Days later, Monimbó’s transformation was surreal. The Sandinista red and black had been painted over the monuments in Monimbó. An FSLN flag flew high in the central plaza. Alleyways were congested by long lines of Hilux trucks packed with masked men and automatic weapons.

Some businesses had returned. An ice cream shop—closed since May—was reopened. The owner was elated. “This was change for the better. [The barricades] brought us only poverty,” she said, asserting that Masaya had been liberated. Outside, Donald Telica, a shoemaker 70 years old, bitterly disagreed: “They haven’t liberated anyone.”

At a main avenue vegetable stand, José Gonzales, the vendor, celebrated Masaya’s return to government control. “There were gangs being financed and paid; delinquents took advantage of it,” he recalled with disgust, arranging dark green avocadoes. “There were forces that wanted to topple the government for their own gain, a coup d’état.” FSLN supporters said they lived as shut-ins for months. Now the shoe was on the other foot.

Most residents of Monimbó refused to talk about what had transpired, insisiting it was dangerous to say anything. Two separate street vendors began to cry and retreated back inside their homes when I asked what had happened on the 17th. One middle-aged woman offered her story, but only if anonymity was guaranteed. “We spent those seven hours [during the assault] lying on the floor. You could hear the whistle of the bullets flying by,” she recalled. “It was horrible, how they killed them.” She spoke softly from behind her half-closed doorway. “Now they’re going around taking people from their houses.”

Videos shared on social media July 17 showed paramilitary dragging young men from their homes. Some were later released. Others were imprisoned in Managua. Many were still unaccounted for. A growing number of distraught parents found themselves inside a nightmare.

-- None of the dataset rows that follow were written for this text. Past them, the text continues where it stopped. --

Lemma create_worker_inv {O} (build : string → string → string → KVRecoveryWorkerEvidenceAdapter → res O) f :
  FactoryInv f → FactoryInv (create_worker_observer build f).2.
Proof.
  intros Hf. unfold create_worker_observer. rewrite M_run. cbn [get].
  destruct (negb _); [done|]. rewrite M_run.
  destruct (_profile_for_current_process f) as [r f'] eqn:E.
  apply profile_inv in E as [Hf' Hg]; [|done]. destruct r as [r|e]; [|done].
  destruct (hq_process_uuid _) as [uuid|]; [|done]. destruct (hq_clock_domain_id _) as [dom|]; [|done].
  destruct r as [g|]; [|done]. rewrite M_run. unfold lift. destruct (new_worker _); [|done].
  destruct (build _ _ _ _); [done|]. rewrite M_run. cbn [get].
  rewrite (ledger_drop_hooked "recovery_event" PNone "serialization_failure"
    (set_lg_hooks (fa_hooks f') g) (fa_hooks f') eq_refl).
  rewrite M_run. cbn [modify]. apply FactoryInv_restore; [done|]. simpl.
  destruct (Hg g eq_refl) as [_ Hown]. by injection Hown.
Qed.

(** *** Closing *)

(** [n] losses reported to the facade *)
Fixpoint drops (n : nat) (h : H) : H :=
  match n with
  | O => h
  | S n => drops n (ph_drop "recovery_event" PNone "serialization_failure" h).2
  end.

(** The loop of [reset] in a world whose ledger has the facade: nothing raises, and the
    facade takes a loss for each episode that wrote its preempt milestone. *)
Lemma reset_loop_hooked l (k : KVRecoverySchedulerAdapter) (b : Bridge) (g : Ledger) h :
  lg_hooks g = Some h →
    for_each (λ kv : (string * Z) * _SchedulerEpisode,
      if is_some_b (se_preempt_profile kv.2) then lose "recovery_event" None else tret tt) l
      (k, (b, g)) = (Ok (Some tt), (k, (b, set_lg_hooks (drops (preempted_in l) h) g))).
Proof.
  revert g h. induction l as [|kv l IH]; intros g h Hh; cbn [for_each].
  - destruct g. simpl in *. by subst.
  - unfold tbind at 1, preempted_in. cbn [List.filter]. destruct (is_some_b _).
    + unfold lose, lose_for. cbn [py_opt snd]. cbn -[ledger_drop for_each drops]. unfold beside.
      cbn -[ledger_drop for_each drops]. rewrite (ledger_drop_hooked _ _ _ g h Hh).
      exact (IH (set_lg_hooks _ g) _ eq_refl).
    + cbn [tret]. by apply (IH g h).
Qed.

(** What the close of an adapter does to the facade *)
Definition after_close (k : KVRecoverySchedulerAdapter) (h : H) : H :=
  if sc_closed k then h else hq_close (drops (preempted_in (map_to_list (sc_episodes k))) h).

(** A closed adapter holds nothing. *)
Definition closed_adapter (k : KVRecoverySchedulerAdapter) : KVRecoverySchedulerAdapter :=
  if sc_closed k then k else mkScheduler (sc_run_id k) ∅ ∅ true.

Lemma close_hooked (k : KVRecoverySchedulerAdapter) (b : Bridge) (g : Ledger) h :
  lg_hooks g = Some h → ∃ r,
    scheduler_close (k, (b, g)) = (r, (closed_adapter k, (b, set_lg_hooks (after_close k h) g))).
Proof.
  intros Hh. unfold scheduler_close, scheduler_open, reset, closed_adapter, after_close.
  unfold tbind, self, proceed. destruct (sc_closed k) eqn:Ec; cbn -[for_each map_to_list drops].
  - rewrite Ec. eexists. destruct g. simpl in *. by subst.
  - rewrite Ec. cbn -[for_each map_to_list drops].
    rewrite (reset_loop_hooked (map_to_list (sc_episodes k)) k b g h Hh). cbn -[drops map_to_list].
    by eexists.
Qed.
(* ===== verification/Observers.v ===== *)
(** * issue19_lifecycle.py and native_event_bus.py: observers of the runtime

    [Issue19LifecycleObserver] feeds the lifecycle bridge and the hooks from the
    request callbacks of the runtime; [NativeLifecycleEventSink] translates the
    events of the host's event bus.  Both are fail-open: a method returns nothing
    and an exception inside it leaves what was done before it.  A reading of the
    injected clock is an argument, an exception included. *)

From Stdlib Require Import ZArith Lia Ascii String.
From stdpp Require Import base list strings gmap fin_maps sorting.
From S2P Require Import Prelude PyValue Sha256 RuntimeProtocol ProfileProtocol SinkState.
From S2P Require Import TraceSink SinkSteps Hooks HooksInterface LifecycleBridge BridgeInvariant BridgeSteps BridgeProps.

(** ** The issue 19 observer *)

Definition TERMINAL_CAUSES :=
  ["complete"; "client_disconnect"; "client_timeout"; "explicit_cancel"; "engine_failure"; "error"].

Definition RESOURCE_TRANSITIONS :=
  ["acquire"; "transfer_pending"; "release"; "policy_retain"; "invalidate"].

Definition _RESOURCE_EVENTS (transition : string) : string :=
  if String.eqb transition "acquire" then "resource_acquired"
  else if String.eqb transition "transfer_pending" then "resource_transfer_pending"
  else if String.eqb transition "release" then "resource_released"
  else if String.eqb transition "policy_retain" then "resource_policy_retained"
  else "resource_invalidated".

Record ResourceObservation := mkResource {
  ro_runtime_request_id : string;
  ro_resource_type : string;
  ro_resource_id : string;
  ro_transition : string;
  ro_worker_generation : string;
  ro_resource_units : Z;
  ro_timestamp_ns : Z }.

Record Issue19LifecycleObserver := mkObserver {
  ob_run_id : string;
  ob_capacity : Z;
  ob_active_requests : gset string;
  ob_abort_attempts : gmap string Z;
  ob_resource_observations : list ResourceObservation }.

Definition set_active_requests (a : gset string) (o : Issue19LifecycleObserver) :=
  mkObserver (ob_run_id o) (ob_capacity o) a (ob_abort_attempts o) (ob_resource_observations o).
Definition set_abort_attempts (a : gmap string Z) (o : Issue19LifecycleObserver) :=
  mkObserver (ob_run_id o) (ob_capacity o) (ob_active_requests o) a (ob_resource_observations o).
Definition set_observations (a : list ResourceObservation) (o : Issue19LifecycleObserver) :=
  mkObserver (ob_run_id o) (ob_capacity o) (ob_active_requests o) (ob_abort_attempts o) a.

Definition initial_observer (run_id : string) (capacity : Z) : Issue19LifecycleObserver :=
  mkObserver run_id capacity ∅ ∅ [].

(** [hashlib.sha256(f"{run_id}\0{x}".encode()).hexdigest()[:32]] *)
Definition observed_trace_id (run_id x : string) : string :=
  str_take 32 (sha256_hexdigest (utf8_encode (run_id +:+ String Ascii.zero x))).

(** [l[:n]] *)
Definition py_take {A} (n : Z) (l : list A) : list A :=
  take (if 0 <=? n then Z.to_nat n else (length l - Z.to_nat (- n))%nat) l.

(** [str(x)] of an optional integer *)
Definition str_of_optional (x : option Z) : string :=
  match x with Some z => str_of_Z z | None => "None" end.

Definition py_optional (x : option Z) : pyval := match x with Some z => PInt z | None => PNone end.

Definition worker_generation (name : string) (pid : option Z) : string :=
  name +:+ ":" +:+ str_of_optional pid.

Definition worker_exit_draft (run_id name : string) (pid code : option Z) (timestamp_ns : Z)
    : EventDraft :=
  let generation := worker_generation name pid in
  let trace_id := observed_trace_id run_id generation in
  mkEventDraft trace_id (root_lifecycle trace_id) None "root_request" "frontend" "error"
    (PInt timestamp_ns) PNone None None [] PNone PNone PNone None
    (Some [("terminal_cause", PStr "engine_failure"); ("worker_generation", PStr generation);
           ("worker_exit_code", py_optional code)]).
(* ===== verification/EpisodeNormalizer.v ===== *)
(** * kv_recovery_runtime.py: [normalize_kv_recovery_episode]

    The seven stage profile chain of one recovery, validated against the base
    records, the process roster, the content digests and the ledgers of the shards.
    A set of processes is visited in the order of [elements]; the order decides only
    which of several errors is reported. *)

From Stdlib Require Import ZArith Lia Ascii String.
From stdpp Require Import base list strings gmap sorting.
From S2P Require Import Prelude PyValue Sha256 RuntimeProtocol ProfileProtocol SinkState.
From S2P Require Import TraceSink SinkSteps Hooks HooksInterface LifecycleBridge ProfileLedger Normalizer.

(** ** Python's sorting, iteration and sets *)

(** [v < w] *)
Fixpoint py_lt (v w : pyval) {struct v} : res bool :=
  match v, w with
  | PStr a, PStr b => Ok (bool_decide (String.le a b) && negb (String.eqb a b))
  | PList l, PList m =>
      (fix lt_list (l m : list pyval) : res bool :=
         match l, m with
         | _, [] => Ok false
         | [], _ => Ok true
         | x :: l, y :: m => if py_eqb x y then lt_list l m else py_lt x y
         end) l m
  | _, _ =>
      match num_of v, num_of w with
      | Some a, Some b => Ok (a <? b)
      | _, _ => Raise TypeError
      end
  end.

(** [sorted(l, key=k)], by insertion after the equal keys *)
Fixpoint py_insert {A} (k : A → pyval) (x : A) (l : list A) : res (list A) :=
  match l with
  | [] => Ok [x]
  | y :: l' =>
      before ← py_lt (k x) (k y);
      if before : bool then Ok (x :: l) else l' ← py_insert k x l'; Ok (y :: l')
  end.

Fixpoint py_sort_onto {A} (k : A → pyval) (acc l : list A) : res (list A) :=
  match l with
  | [] => Ok acc
  | x :: l => acc ← py_insert k x acc; py_sort_onto k acc l
  end.

Definition py_sort_by {A} (k : A → pyval) (l : list A) : res (list A) := py_sort_onto k [] l.

(** [list(range(n))] *)
Definition py_range (n : nat) : list Z := seqZ 0 (Z.of_nat n).

(** [[k(x) for x in l] == list(range(len(l)))] *)
Definition is_range {A} (k : A → pyval) (l : list A) : bool :=
  bool_decide (mapM num_of (map k l) = Some (py_range (length l))).

(** [hash(v)] exists *)
Definition hashable (v : pyval) : bool :=
  match v with PList _ | PDict _ => false | _ => true end.

Fixpoint py_dedup (l : list pyval) : list pyval :=
  match l with
  | [] => []
  | x :: l => if existsb (py_eqb x) l then py_dedup l else x :: py_dedup l
  end.

(** [len({f(x) for x in l})] where [f(x)] is a tuple *)
Definition py_set_size {A} (f : A → res (list pyval)) (l : list A) : res nat :=
  keys ← res_mapM (λ x, key ← f x; ensure (forallb hashable key) TypeError ;; Ok (PList key)) l;
  Ok (length (py_dedup keys)).

(** [for x in v] *)
Definition py_iter (v : pyval) : res (list pyval) :=
  match v with
  | PList l => Ok l
  | PStr s => Ok (map (λ c, PStr (String c EmptyString)) (list_ascii_of_string s))
  | PDict d => Ok (map (λ kv, PStr kv.1) d)
  | _ => Raise TypeError
  end.

(** [v.get] needs a dict. *)
Definition as_dict (v : pyval) : res pydict :=
  match v with PDict d => Ok d | _ => Raise AttributeError end.

Definition of_type (t : string) (rows : list pydict) : list pydict :=
  filter (λ r, fieldb r "record_type" t = true) rows.

(** ** The shards of the processes *)

Definition _validate_process_roster (rows : list pydict) (record_type : string)
    (expected : gset string) : res unit :=
  let observed := map (λ r, dict_get r "process_uuid") (of_type record_type rows) in
  raise_v (negb (Nat.eqb (length observed) (size expected)))
    (record_type +:+ " process roster differs") ;;
  ensure (forallb hashable observed) TypeError ;;
  raise_v (negb (forallb is_str observed
                 && bool_decide (list_to_set (omap string_of observed) = expected)))
    (record_type +:+ " process roster differs").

“They snatched him up right here,” said 55-year-old saddle craftsmen Agustín Hernández of his son, pointing just a few feet from the family’s home in Monimbó. The family searched everywhere. Finally, Hernández checked the last place he wanted to: the morgue. There, he found the mutilated body of his 30-year-old son, Edgardo—he’d been tortured, then shot in the head and chest.

Neighbors gathered in a packed-dirt space behind the Hernández home. Some brought coffee and pico sweet bread for the mourners. Edgardo’s daughter sat patiently in her mother’s lap. She smiled, open-mouthed with recognition, at a photo of her father passed around the group, reaching out to play with it, bending the portrait between her tiny hands. As her mother softly cried, the one-year-old studied her mother’s face with wide-eyed curiosity that slowly became anxious
confusion.

The girl’s grandfather leaned against a wall around the corner from the wake. “The paramilitary is worse than [Somoza’s] national guard was,” the anguished father raged. “Daniel Ortega says we’re at peace—lies!—they massacred my son, who wasn’t even protesting … they’ll just take anyone they come across.” It seemed impossible for Hernández to grasp how—or why—Edgardo lay dead inside the house. He told me his son had just graduated from the national police academy. “I was a Sandinista,” the bewildered father decalred. “But after what they did to my son,” his voice faltered, “I’m not one anymore.”